As I explain in my book “Making Hate Pay: The Corruption of the Southern Poverty Law Center,” the SPLC took the program it has used to bankrupt organizations associated with the Ku Klux Klan and weaponized it against conservative groups, partially to scare its donors into ponying up cash and partially to silence ideological opponents. The SPLC places conservative groups on a “hate map” with KKK chapters.
After the SPLC fired its co-founder amid a racial discrimination and sexual harassment scandal in 2019, a former staffer claimed that the SPLC’s accusations of “hate” are a “cynical fundraising scam” aimed at “bilking northern liberals.” Critics across the political spectrum have voiced opposition and alarm at the organization’s “hate group” smears.
A terrorist even targeted an SPLC-designated “hate group” in Washington, D.C., in 2012, and he told the FBI he used the “hate map” to find his target. The SPLC condemned that act of terror, but kept the target on the list and the map.
The SPLC has also suggested that the Catholic Church itself holds a position on human sexuality that would qualify it as a “hate group.”
Grassley and his fellow senators expressed frustration about the FBI’s reticence to reveal how the memo came into existence.
“As we have expressed to you previously, the FBI’s memo from the Bureau’s Richmond, Virginia, Field Office inappropriately, and without evidence, relied upon blatantly biased and discredited sources to tie Catholic Christians to violent extremism based largely on their conservative political views on issues like ‘abortion rights, immigration, affirmative action, and LGBTQ protections,’” the senators wrote.
“Upon its release, we were pleased by the FBI’s swift and firm disavowal of that memo and its contents and were led to believe it was an isolated incident,” they added.
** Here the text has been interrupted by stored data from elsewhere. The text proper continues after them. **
(** The body of the [try] block of [main]: locate the address, then
    reconcile it with the desired state. *)
Definition main_try_block (module : AnsibleAWSModule) (is_instance : bool)
    (search_tags : option pydict) : M cloud result :=
  let device_id := param_device_id module in
  let public_ip := param_public_ip module in
  let private_ip_address := param_private_ip_address module in
  let state := param_state module in
  let in_vpc := param_in_vpc module in
  let domain := if in_vpc then Some "vpc" else None in
  let reuse_existing_ip_allowed := param_reuse_existing_ip_allowed module in
  let release_on_disassociation := param_release_on_disassociation module in
  let allow_reassociation := param_allow_reassociation module in
  let public_ipv4_pool := param_public_ipv4_pool module in
  let tags := param_tags module in
  let purge_tags := param_purge_tags module in
  let* address :=
    if truthy device_id then
      find_address module public_ip device_id is_instance
    else find_address module public_ip None true in
  if bool_decide (state = present) then
    let* result :=
      if truthy device_id then
        let* result :=
          ensure_present module domain address private_ip_address
            device_id reuse_existing_ip_allowed allow_reassociation
            (check_mode module) tags is_instance in
        if bool_decide (allocation_id result = None) then exit_json result
        else ret result
      else if optdict_truthy address then
        let* ip := getitem_opt address "PublicIp" in
        let* alloc := getitem_opt address "AllocationId" in
        ret (Result false (Some ip) (Some alloc) None None)
      else
        let* allocated :=
          allocate_address module domain reuse_existing_ip_allowed
            (check_mode module) tags search_tags public_ipv4_pool in
        let '(address, changed) := allocated in
        if optdict_truthy address then
          let* ip := getitem_opt address "PublicIp" in
          let* alloc := getitem_opt address "AllocationId" in
          ret (Result changed (Some ip) (Some alloc) None None)
        else exit_json (only_changed changed) in
    let* tags_changed :=
      ensure_ec2_tags (the_str (allocation_id result)) "elastic-ip"
        tags purge_tags in
    ret (or_changed result tags_changed)
  else if truthy device_id then
    let* disassociated :=
      ensure_absent module address device_id is_instance in
    if release_on_disassociation && disassociated then
      let* changed := release_ip_address module address in
      ret (Result true None None (Some disassociated) (Some changed))
    else
      ret (Result disassociated None None (Some disassociated) (Some false))
  else
    let* changed := release_ip_address module address in
    ret (Result changed None None (Some false) (Some changed)).

(** [main] always ends with [exit_json], [fail_json] or an uncaught
    exception, so it has no value to return. *)
Definition main (module : AnsibleAWSModule) : M cloud Empty_set :=
  let device_id := param_device_id module in
  let in_vpc := param_in_vpc module in
  let tag_name := param_tag_name module in
  let tag_value := param_tag_value module in
  let* is_instance :=
    match check_is_instance device_id in_vpc with
    | inr b => ret b
    | inl (EipError msg) => fail (fail_json msg)
    | inl e => raise e
    end in
  let* search_tags := generate_tag_dict module tag_name tag_value in
  let* result :=
    try_except (main_try_block module is_instance search_tags)
      (fun e => fail (fail_json_aws_error e)) in
  exit_json result.

End Eip.

(** ** lambda_layer_info.py *)

Module LambdaLayerInfo.

(** The keys of a dict: the strings of a boto3 record and, once [update]
    has been fed a sequence of pairs, the integers too. *)
Inductive key : Type :=
| KStr (s : string)
| KInt (n : Z).

#[global] Instance key_eq_dec : EqDecision key.
Proof. solve_decision. Defined.

Coercion KStr : string >-> key.

(** A value of a boto3 layer record; the record itself is a dict kept in
    insertion order. *)
#[local] Unset Elimination Schemes.
Inductive json : Type :=
| JStr (s : string)
| JNum (n : Z)
| JList (l : list json)
| JDict (d : list (key * json)).
#[local] Set Elimination Schemes.

Abbreviation layer := (list (key * json)).

(** [d.pop(key, None)]: the value (or [None]) and the dict without the key. *)
Fixpoint pop (key : key) (d : layer) : option json * layer :=
  match d with
  | [] => (None, [])
  | (k, v) :: rest =>
      if bool_decide (k = key) then (Some v, rest)
      else let '(found, rest') := pop key rest in (found, (k, v) :: rest')
  end.

(** [d[key] = v]. *)
Fixpoint setitem (key : key) (v : json) (d : layer) : layer :=
  match d with
  | [] => [(key, v)]
  | (k, v') :: rest =>
      if bool_decide (k = key) then (k, v) :: rest
      else (k, v') :: setitem key v rest
  end.

Inductive lambda_exn : Type :=
| LTypeError (msg : string)
| LValueError (msg : string).

Definition of_key (k : key) : json :=
  match k with
  | KStr s => JStr s
  | KInt n => JNum n
  end.

(** The characters of a string, as iterating over it yields them. *)
Fixpoint characters (s : string) : list json :=
  match s with
  | EmptyString => []
  | String c rest => JStr (String c EmptyString) :: characters rest
  end.

(** An element of the sequence handed to [update] is read as a sequence
    itself: the items of a list, the characters of a string, the keys of a
    dict; a number is none. *)
Definition as_sequence (item : json) : option (list json) :=
  match item with
  | JList l => Some l
  | JStr s => Some (characters s)
  | JDict d => Some (of_key <$> d.*1)
  | JNum _ => None
  end.

(** What can be a key: lists and dicts are unhashable. *)
Definition as_key (v : json) : lambda_exn + key :=
  match v with
  | JStr s => inr (KStr s)
  | JNum n => inr (KInt n)
  | JList _ => inl (LTypeError "unhashable type: 'list'")
  | JDict _ => inl (LTypeError "unhashable type: 'dict'")
  end.

(** [d.update(items)] for a sequence: every element, from index [i] on, has
    to be a pair of a key and a value. *)
Fixpoint update_from_sequence (i : nat) (items : list json) (d : layer)
    : lambda_exn + layer :=
  match items with
  | [] => inr d
  | item :: rest =>
      match as_sequence item with
      | None =>
          inl (LTypeError
                 ("cannot convert dictionary update sequence element #"
                    +:+ pretty i +:+ " to a sequence"))
      | Some [k; v] =>
          match as_key k with
          | inl e => inl e
          | inr k => update_from_sequence (S i) rest (setitem k v d)
          end
      | Some elements =>
          inl (LValueError
                 ("dictionary update sequence element #" +:+ pretty i
                    +:+ " has length " +:+ pretty (length elements)
                    +:+ "; 2 is required"))
      end
  end.

(** [d.update(other)]: a dict is merged in, entry by entry; a list or a
    string is read as a sequence of pairs; [None] and numbers are not
    iterable. *)
Definition update (d : layer) (other : option json) : lambda_exn + layer :=
  match other with
  | None => inl (LTypeError "'NoneType' object is not iterable")
  | Some (JDict o) => inr (fold_left (fun acc kv => setitem kv.1 kv.2 acc) o d)
  | Some (JList items) => update_from_sequence 0 items d
  | Some (JStr s) => update_from_sequence 0 (characters s) d
  | Some (JNum _) => inl (LTypeError "'int' object is not iterable")
  end.

Record params : Type := Params {
  name : option string;
  compatible_runtime : option string;
  compatible_architecture : option string
}.

Inductive lambda_call : Type :=
| list_layer_versions_op (kwargs : gmap string pyval)
| list_layers_op (kwargs : gmap string pyval).

(** The payload of [exit_json]. *)
Record lambda_result : Type := LambdaResult {
  lambda_changed : bool;
  layers_versions : list layer
}.

Inductive lambda_failure : Type :=
| fail_list_layer_versions (e : ec2_error) (msg : string)
| fail_list_layers (e : ec2_error) (kwargs : gmap string pyval).

Inductive lambda_outcome (A : Type) : Type :=
| LReturn (a : A)
| LRaise (e : lambda_exn)
| LExitJson (r : lambda_result)
| LFailJson (f : lambda_failure).
Arguments LReturn {A} _.
Arguments LRaise {A} _.
Arguments LExitJson {A} _.
Arguments LFailJson {A} _.

Section Module_.
Context {cloud : Type}.

(** The paginated client: the full result of an operation, or a botocore
    error. *)
Variable lambda_client : lambda_call → cloud → (ec2_error + list layer) * cloud.

(** From ansible.module_utils.common.dict_transformations. *)
Variable camel_dict_to_snake_dict : layer → layer.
Yet even though Wray testified that the memo was “a product by one field office,” the House Judiciary Committee revealed that previously-redacted sections of the memo cited work from other field offices, leading to accusations that Wray lied under oath.
The FBI contested that claim at the time.
“While the document referred to information from other field office investigations of Racially or Ethnically Motivated Violent Extremist (RMVE) subjects, that does not change the fact the product was produced by a single office,” the national office told The Daily Signal.
The senators noted that the FBI has promised to brief members of the House and Senate on its internal review of the memo’s origins, but the House Judiciary Committee revealed that “such a briefing could have happened much earlier.”
“Although the FBI quickly disavowed the report and explained that it did not meet FBI’s standards, six months after the fact, information continues to reach Congress in trickles, member and staff inquiries are ignored, and the information that has come to light conflicts with the FBI’s original assurances that the report was limited in scope,” Grassley and his fellow senators wrote.
The senators asked Wray to “provide immediate explanation with respect to your potentially-misleading testimony before Congress, as well as a full explanation of information that came to light during the internal review.” They also demanded an explanation of the FBI’s “failure to produce information we requested that did not rely upon completion of the FBI internal review” and that the FBI hand over all documents it provided to the House on the matter.
The senators demanded answers by Sept. 7.
Six Republican senators joined Lankford and Grassley on the letter: Utah’s Mike Lee, Texas’ Ted Cruz, Tennessee’s Marsha Blackburn, Indiana’s Mike Braun, Missouri’s Josh Hawley, and Florida’s Rick Scott.
Correction: The original version of this article misstated which senator led the letter.